Material to process
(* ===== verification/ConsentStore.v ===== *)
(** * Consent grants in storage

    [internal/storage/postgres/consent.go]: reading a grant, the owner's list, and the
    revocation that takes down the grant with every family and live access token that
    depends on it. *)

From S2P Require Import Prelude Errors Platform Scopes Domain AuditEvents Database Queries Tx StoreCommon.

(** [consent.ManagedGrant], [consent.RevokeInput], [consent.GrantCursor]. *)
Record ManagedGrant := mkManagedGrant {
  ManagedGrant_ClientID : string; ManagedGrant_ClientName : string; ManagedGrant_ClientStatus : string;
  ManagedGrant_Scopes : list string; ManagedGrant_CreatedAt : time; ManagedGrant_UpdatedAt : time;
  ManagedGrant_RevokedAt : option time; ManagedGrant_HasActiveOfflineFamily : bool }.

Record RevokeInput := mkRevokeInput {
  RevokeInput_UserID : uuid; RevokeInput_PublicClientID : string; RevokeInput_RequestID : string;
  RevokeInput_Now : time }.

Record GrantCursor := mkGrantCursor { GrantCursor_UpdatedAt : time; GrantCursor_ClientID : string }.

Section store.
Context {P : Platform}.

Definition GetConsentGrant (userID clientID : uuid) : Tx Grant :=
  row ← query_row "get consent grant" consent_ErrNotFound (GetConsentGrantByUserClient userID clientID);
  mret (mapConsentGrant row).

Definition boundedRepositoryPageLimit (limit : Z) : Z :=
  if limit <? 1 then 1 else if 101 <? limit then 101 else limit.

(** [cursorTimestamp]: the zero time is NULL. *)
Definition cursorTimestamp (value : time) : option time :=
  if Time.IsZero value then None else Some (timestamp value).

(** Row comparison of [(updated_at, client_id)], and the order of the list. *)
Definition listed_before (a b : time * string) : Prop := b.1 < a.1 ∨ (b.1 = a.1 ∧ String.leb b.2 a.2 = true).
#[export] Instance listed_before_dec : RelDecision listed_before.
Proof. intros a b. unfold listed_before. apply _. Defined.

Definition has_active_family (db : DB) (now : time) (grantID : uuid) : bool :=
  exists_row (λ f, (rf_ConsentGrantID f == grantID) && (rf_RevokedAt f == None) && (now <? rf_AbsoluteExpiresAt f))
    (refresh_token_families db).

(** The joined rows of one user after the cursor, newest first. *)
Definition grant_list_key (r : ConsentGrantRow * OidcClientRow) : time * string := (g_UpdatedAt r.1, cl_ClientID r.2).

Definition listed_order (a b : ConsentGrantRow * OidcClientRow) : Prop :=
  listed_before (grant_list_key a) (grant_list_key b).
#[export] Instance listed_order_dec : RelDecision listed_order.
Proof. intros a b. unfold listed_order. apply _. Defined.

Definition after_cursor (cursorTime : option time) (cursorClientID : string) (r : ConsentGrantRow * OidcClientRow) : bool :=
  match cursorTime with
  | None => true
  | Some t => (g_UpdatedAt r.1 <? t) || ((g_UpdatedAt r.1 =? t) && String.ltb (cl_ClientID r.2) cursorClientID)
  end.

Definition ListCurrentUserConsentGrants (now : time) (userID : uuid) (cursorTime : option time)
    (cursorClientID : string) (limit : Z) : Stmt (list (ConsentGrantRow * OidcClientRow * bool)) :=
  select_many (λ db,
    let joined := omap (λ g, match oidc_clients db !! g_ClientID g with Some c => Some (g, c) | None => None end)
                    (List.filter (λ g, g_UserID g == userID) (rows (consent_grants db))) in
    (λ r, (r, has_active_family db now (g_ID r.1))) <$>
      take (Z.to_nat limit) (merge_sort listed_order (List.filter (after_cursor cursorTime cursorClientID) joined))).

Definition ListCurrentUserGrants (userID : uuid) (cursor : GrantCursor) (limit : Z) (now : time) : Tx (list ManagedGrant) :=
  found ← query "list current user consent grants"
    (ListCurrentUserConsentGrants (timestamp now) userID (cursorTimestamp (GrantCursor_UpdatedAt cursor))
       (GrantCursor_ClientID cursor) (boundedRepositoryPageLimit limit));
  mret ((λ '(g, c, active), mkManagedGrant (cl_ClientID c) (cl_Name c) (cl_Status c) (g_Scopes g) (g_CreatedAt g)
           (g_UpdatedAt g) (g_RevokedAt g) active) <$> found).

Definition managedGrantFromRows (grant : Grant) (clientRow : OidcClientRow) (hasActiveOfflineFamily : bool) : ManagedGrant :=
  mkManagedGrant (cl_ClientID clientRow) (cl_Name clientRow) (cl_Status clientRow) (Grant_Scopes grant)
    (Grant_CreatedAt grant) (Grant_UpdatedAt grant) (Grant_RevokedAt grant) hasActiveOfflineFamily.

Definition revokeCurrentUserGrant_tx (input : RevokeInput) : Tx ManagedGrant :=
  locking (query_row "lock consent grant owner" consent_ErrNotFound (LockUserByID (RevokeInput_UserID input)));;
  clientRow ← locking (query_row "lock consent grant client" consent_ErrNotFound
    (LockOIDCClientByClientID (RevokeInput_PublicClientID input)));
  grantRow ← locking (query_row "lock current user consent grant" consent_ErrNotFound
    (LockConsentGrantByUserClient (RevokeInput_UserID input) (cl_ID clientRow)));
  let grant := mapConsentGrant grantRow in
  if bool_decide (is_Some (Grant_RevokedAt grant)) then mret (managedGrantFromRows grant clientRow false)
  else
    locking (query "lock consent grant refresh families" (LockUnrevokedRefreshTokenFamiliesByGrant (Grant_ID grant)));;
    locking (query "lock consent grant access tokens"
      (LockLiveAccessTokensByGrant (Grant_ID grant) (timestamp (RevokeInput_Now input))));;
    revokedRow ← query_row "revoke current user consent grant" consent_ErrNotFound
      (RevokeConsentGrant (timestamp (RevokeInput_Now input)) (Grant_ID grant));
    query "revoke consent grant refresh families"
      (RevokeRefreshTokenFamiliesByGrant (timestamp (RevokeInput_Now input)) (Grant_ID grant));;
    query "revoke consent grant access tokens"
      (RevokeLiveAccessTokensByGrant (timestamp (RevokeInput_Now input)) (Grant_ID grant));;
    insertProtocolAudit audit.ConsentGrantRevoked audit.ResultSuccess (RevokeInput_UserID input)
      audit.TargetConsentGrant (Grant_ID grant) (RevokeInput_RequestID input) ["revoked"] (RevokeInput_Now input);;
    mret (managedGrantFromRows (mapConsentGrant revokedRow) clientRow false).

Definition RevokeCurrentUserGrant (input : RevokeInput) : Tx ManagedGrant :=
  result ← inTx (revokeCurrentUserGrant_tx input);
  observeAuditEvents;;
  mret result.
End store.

--

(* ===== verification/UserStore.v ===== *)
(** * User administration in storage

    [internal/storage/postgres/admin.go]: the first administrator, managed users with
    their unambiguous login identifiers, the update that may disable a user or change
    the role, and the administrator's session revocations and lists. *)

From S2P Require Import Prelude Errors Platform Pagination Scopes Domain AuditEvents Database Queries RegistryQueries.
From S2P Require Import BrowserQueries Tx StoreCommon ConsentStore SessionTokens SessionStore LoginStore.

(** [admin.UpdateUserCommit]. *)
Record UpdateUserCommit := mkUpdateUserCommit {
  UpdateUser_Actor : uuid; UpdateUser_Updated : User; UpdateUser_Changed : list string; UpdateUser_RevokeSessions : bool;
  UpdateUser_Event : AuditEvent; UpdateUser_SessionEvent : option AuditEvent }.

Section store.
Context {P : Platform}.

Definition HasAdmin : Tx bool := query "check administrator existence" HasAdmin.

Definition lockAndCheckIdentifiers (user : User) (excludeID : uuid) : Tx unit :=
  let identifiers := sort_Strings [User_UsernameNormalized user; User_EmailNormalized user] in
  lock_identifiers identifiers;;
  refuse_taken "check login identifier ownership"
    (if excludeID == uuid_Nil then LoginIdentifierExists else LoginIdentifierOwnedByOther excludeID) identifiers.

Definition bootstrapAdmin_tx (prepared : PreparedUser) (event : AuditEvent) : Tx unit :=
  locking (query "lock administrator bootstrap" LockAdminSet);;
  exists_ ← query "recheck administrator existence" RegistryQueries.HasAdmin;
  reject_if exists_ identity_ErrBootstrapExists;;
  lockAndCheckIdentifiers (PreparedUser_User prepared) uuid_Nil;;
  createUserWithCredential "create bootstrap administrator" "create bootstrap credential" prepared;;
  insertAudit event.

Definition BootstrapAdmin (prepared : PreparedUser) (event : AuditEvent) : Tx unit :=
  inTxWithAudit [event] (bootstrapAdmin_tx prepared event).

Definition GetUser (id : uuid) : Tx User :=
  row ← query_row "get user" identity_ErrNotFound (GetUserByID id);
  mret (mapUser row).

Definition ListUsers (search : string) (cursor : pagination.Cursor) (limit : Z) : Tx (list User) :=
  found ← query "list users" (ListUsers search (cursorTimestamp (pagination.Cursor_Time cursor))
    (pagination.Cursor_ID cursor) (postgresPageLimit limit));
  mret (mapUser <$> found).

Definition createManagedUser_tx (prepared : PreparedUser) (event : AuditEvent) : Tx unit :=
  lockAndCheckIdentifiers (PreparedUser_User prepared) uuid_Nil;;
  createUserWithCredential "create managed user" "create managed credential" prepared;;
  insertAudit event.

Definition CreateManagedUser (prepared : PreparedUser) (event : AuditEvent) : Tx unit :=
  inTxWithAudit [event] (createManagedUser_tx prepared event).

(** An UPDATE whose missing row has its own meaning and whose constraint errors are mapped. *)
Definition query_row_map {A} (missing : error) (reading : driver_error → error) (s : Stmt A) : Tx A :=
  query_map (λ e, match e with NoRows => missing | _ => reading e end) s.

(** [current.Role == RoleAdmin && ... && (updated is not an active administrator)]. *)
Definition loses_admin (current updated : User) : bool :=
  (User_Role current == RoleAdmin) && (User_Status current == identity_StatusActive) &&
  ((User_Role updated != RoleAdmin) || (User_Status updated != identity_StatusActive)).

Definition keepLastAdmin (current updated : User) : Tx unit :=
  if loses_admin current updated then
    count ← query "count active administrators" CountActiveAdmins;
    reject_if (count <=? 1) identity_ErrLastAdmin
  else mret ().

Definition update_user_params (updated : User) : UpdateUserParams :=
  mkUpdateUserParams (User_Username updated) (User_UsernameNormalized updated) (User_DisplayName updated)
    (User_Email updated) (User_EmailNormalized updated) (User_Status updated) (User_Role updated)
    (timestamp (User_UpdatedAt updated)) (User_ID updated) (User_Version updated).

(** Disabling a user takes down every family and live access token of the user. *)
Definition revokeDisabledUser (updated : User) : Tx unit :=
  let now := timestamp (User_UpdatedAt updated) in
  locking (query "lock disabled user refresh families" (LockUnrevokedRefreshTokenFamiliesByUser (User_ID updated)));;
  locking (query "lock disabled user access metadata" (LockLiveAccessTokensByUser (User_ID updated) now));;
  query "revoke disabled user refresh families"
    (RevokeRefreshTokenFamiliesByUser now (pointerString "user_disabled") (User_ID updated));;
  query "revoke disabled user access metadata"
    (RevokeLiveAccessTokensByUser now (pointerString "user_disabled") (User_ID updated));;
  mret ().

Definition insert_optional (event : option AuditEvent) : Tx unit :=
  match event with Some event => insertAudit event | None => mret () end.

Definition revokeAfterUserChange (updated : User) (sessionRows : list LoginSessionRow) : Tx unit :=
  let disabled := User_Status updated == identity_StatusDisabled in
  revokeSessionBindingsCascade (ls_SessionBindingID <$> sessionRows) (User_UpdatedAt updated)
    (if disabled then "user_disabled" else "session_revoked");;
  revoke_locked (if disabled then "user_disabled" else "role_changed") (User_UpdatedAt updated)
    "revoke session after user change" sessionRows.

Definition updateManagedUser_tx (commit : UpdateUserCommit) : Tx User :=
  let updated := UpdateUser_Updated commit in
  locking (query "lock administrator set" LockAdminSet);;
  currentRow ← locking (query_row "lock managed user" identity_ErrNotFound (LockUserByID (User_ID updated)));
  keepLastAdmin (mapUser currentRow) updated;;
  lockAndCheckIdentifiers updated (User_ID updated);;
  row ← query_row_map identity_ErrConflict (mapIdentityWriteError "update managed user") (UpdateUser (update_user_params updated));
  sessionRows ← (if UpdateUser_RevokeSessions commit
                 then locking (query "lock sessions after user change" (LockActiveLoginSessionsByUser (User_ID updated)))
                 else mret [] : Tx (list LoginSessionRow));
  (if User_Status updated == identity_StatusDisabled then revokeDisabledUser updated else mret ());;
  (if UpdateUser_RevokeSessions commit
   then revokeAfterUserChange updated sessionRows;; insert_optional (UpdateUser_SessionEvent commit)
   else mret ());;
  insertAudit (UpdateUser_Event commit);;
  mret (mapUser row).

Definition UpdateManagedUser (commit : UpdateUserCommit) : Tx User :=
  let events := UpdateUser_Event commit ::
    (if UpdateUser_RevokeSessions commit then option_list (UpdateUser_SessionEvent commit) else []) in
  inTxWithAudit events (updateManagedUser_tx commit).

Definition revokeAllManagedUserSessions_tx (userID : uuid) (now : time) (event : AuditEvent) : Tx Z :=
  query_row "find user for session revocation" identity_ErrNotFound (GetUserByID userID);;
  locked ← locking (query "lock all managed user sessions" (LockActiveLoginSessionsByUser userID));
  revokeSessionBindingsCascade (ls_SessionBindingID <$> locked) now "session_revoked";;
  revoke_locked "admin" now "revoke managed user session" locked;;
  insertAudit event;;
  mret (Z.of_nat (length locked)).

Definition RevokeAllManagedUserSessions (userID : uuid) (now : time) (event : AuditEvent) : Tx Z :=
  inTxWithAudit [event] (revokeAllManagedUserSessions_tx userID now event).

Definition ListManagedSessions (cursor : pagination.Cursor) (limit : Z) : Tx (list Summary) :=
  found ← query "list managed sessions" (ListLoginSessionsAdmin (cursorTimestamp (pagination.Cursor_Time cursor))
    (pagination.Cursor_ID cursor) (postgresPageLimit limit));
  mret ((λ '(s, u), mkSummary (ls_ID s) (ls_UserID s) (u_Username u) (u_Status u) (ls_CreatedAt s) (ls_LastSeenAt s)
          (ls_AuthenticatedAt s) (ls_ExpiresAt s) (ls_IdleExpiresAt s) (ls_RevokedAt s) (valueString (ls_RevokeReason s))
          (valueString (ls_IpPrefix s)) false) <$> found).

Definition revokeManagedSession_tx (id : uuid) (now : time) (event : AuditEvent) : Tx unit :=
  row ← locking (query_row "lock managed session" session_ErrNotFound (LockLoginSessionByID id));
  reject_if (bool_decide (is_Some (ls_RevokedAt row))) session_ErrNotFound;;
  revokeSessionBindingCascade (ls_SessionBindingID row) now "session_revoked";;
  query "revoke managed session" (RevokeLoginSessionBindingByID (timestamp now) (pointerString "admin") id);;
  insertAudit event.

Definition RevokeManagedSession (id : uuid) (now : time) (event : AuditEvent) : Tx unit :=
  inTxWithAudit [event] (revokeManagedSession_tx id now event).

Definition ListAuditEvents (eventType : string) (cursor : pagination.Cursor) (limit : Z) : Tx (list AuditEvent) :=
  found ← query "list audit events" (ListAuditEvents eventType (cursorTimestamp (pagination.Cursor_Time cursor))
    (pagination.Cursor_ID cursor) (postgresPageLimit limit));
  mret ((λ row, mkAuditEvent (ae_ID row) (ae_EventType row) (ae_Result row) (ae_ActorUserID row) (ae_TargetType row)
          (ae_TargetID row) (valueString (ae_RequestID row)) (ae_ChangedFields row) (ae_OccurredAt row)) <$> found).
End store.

What you will do
Check each line above for the string "revokedRow" and copy those that have it.

Result below
    revokedRow ← query_row "revoke current user consent grant" consent_ErrNotFound
    mret (managedGrantFromRows (mapConsentGrant revokedRow) clientRow false).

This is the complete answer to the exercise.